[Opening DATA RECORDS section]

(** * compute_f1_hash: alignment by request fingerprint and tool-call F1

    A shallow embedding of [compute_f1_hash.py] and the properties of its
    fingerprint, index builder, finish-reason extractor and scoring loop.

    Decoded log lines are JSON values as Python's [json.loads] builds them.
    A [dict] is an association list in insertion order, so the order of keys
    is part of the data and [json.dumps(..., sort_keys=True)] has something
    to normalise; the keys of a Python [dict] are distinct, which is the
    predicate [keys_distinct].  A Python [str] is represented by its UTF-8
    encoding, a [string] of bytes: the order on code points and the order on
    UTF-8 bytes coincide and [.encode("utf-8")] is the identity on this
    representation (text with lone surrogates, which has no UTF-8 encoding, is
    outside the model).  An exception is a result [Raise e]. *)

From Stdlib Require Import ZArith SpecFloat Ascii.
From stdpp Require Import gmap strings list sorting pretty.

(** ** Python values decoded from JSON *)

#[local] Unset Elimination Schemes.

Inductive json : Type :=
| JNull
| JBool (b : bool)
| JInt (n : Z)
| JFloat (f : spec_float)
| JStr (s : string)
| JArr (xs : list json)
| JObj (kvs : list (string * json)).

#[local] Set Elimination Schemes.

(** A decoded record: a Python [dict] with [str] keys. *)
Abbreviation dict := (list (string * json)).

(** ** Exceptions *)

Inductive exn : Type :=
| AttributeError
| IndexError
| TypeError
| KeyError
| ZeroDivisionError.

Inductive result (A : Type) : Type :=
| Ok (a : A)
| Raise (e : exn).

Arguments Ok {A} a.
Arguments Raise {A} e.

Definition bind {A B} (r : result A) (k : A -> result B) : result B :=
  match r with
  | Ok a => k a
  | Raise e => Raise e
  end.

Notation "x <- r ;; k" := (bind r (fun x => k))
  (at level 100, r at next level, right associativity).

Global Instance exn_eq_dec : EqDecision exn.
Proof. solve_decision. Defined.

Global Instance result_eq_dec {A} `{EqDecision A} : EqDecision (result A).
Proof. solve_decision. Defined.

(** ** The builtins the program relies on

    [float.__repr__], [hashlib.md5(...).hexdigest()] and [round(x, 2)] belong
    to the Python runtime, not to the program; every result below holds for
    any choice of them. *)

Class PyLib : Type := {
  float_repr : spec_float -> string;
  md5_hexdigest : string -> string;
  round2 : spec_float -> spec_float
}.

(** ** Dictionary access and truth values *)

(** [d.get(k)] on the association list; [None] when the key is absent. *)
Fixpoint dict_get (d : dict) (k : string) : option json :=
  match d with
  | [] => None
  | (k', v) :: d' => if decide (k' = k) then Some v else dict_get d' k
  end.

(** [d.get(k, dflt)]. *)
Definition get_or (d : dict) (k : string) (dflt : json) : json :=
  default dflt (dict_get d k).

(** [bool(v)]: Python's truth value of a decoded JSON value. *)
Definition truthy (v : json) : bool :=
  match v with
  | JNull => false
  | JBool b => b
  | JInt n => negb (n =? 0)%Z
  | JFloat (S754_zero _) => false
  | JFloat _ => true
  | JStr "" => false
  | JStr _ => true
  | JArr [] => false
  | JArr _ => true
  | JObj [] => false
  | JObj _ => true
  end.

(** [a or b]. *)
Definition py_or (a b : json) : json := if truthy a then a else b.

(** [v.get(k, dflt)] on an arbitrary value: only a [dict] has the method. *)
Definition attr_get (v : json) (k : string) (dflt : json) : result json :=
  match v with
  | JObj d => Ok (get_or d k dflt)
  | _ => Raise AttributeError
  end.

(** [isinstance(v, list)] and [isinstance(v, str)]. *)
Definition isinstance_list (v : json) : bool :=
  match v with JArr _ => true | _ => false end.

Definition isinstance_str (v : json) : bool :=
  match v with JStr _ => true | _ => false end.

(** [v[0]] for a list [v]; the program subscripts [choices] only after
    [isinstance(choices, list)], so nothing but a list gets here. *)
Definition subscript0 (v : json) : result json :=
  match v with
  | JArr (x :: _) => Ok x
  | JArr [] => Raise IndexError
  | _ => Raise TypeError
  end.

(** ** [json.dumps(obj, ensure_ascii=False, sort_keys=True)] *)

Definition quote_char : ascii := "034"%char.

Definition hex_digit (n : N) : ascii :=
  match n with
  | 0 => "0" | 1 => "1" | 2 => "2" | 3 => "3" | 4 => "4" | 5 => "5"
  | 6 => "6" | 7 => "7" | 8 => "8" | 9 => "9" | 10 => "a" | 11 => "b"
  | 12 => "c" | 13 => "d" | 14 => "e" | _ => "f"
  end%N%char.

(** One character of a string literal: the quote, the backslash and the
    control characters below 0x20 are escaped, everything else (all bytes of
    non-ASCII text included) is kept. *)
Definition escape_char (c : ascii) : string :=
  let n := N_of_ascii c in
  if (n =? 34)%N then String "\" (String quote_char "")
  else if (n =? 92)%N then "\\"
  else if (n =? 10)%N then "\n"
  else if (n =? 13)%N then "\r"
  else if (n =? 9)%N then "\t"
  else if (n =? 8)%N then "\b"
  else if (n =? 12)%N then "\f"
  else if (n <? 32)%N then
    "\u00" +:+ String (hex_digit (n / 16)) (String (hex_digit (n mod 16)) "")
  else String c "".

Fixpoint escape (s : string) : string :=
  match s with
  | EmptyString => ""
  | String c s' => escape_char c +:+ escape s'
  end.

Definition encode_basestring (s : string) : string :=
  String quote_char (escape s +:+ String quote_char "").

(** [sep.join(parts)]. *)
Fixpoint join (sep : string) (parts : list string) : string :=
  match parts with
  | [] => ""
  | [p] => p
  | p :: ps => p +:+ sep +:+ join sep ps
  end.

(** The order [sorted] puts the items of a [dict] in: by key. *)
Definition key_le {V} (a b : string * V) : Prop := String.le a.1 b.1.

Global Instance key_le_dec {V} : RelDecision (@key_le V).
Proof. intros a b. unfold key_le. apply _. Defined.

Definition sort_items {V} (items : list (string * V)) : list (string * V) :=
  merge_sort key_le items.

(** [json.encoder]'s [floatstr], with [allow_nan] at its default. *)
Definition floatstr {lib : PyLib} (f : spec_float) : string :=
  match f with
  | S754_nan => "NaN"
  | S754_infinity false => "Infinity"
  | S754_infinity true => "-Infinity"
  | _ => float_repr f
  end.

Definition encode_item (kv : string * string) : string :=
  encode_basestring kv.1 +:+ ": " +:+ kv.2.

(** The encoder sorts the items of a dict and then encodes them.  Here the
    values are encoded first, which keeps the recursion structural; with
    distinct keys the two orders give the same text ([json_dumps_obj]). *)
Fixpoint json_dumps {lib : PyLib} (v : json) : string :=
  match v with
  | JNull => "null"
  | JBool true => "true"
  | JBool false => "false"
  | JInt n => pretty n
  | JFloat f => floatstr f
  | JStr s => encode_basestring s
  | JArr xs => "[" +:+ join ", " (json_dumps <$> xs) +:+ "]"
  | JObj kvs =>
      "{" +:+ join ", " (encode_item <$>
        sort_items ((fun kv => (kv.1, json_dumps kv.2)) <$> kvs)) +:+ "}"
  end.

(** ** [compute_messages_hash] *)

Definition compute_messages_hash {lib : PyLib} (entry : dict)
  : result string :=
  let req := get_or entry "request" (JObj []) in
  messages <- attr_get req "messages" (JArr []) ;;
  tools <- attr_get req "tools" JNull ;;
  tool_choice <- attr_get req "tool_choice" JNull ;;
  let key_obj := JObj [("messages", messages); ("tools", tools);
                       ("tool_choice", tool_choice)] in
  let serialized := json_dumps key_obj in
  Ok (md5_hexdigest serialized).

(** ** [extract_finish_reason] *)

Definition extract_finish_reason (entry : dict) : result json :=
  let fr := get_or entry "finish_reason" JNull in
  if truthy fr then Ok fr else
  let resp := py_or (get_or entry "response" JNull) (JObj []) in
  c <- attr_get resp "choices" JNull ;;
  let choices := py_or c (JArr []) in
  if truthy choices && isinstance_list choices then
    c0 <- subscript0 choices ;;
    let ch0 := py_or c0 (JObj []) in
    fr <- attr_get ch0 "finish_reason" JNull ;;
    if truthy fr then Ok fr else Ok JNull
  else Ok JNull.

[Closing DATA RECORDS section]

YOUR INSTRUCTIONS = Would you please repeat exactly the lines above, starting at the line with "(** [isinstance(v, list)]" and stopping at the line with "match v with JStr", both included?

RESULT FOR THIS EXERCISE =
(** [isinstance(v, list)] and [isinstance(v, str)]. *)
Definition isinstance_list (v : json) : bool :=
  match v with JArr _ => true | _ => false end.

Definition isinstance_str (v : json) : bool :=
  match v with JStr _ => true | _ => false end.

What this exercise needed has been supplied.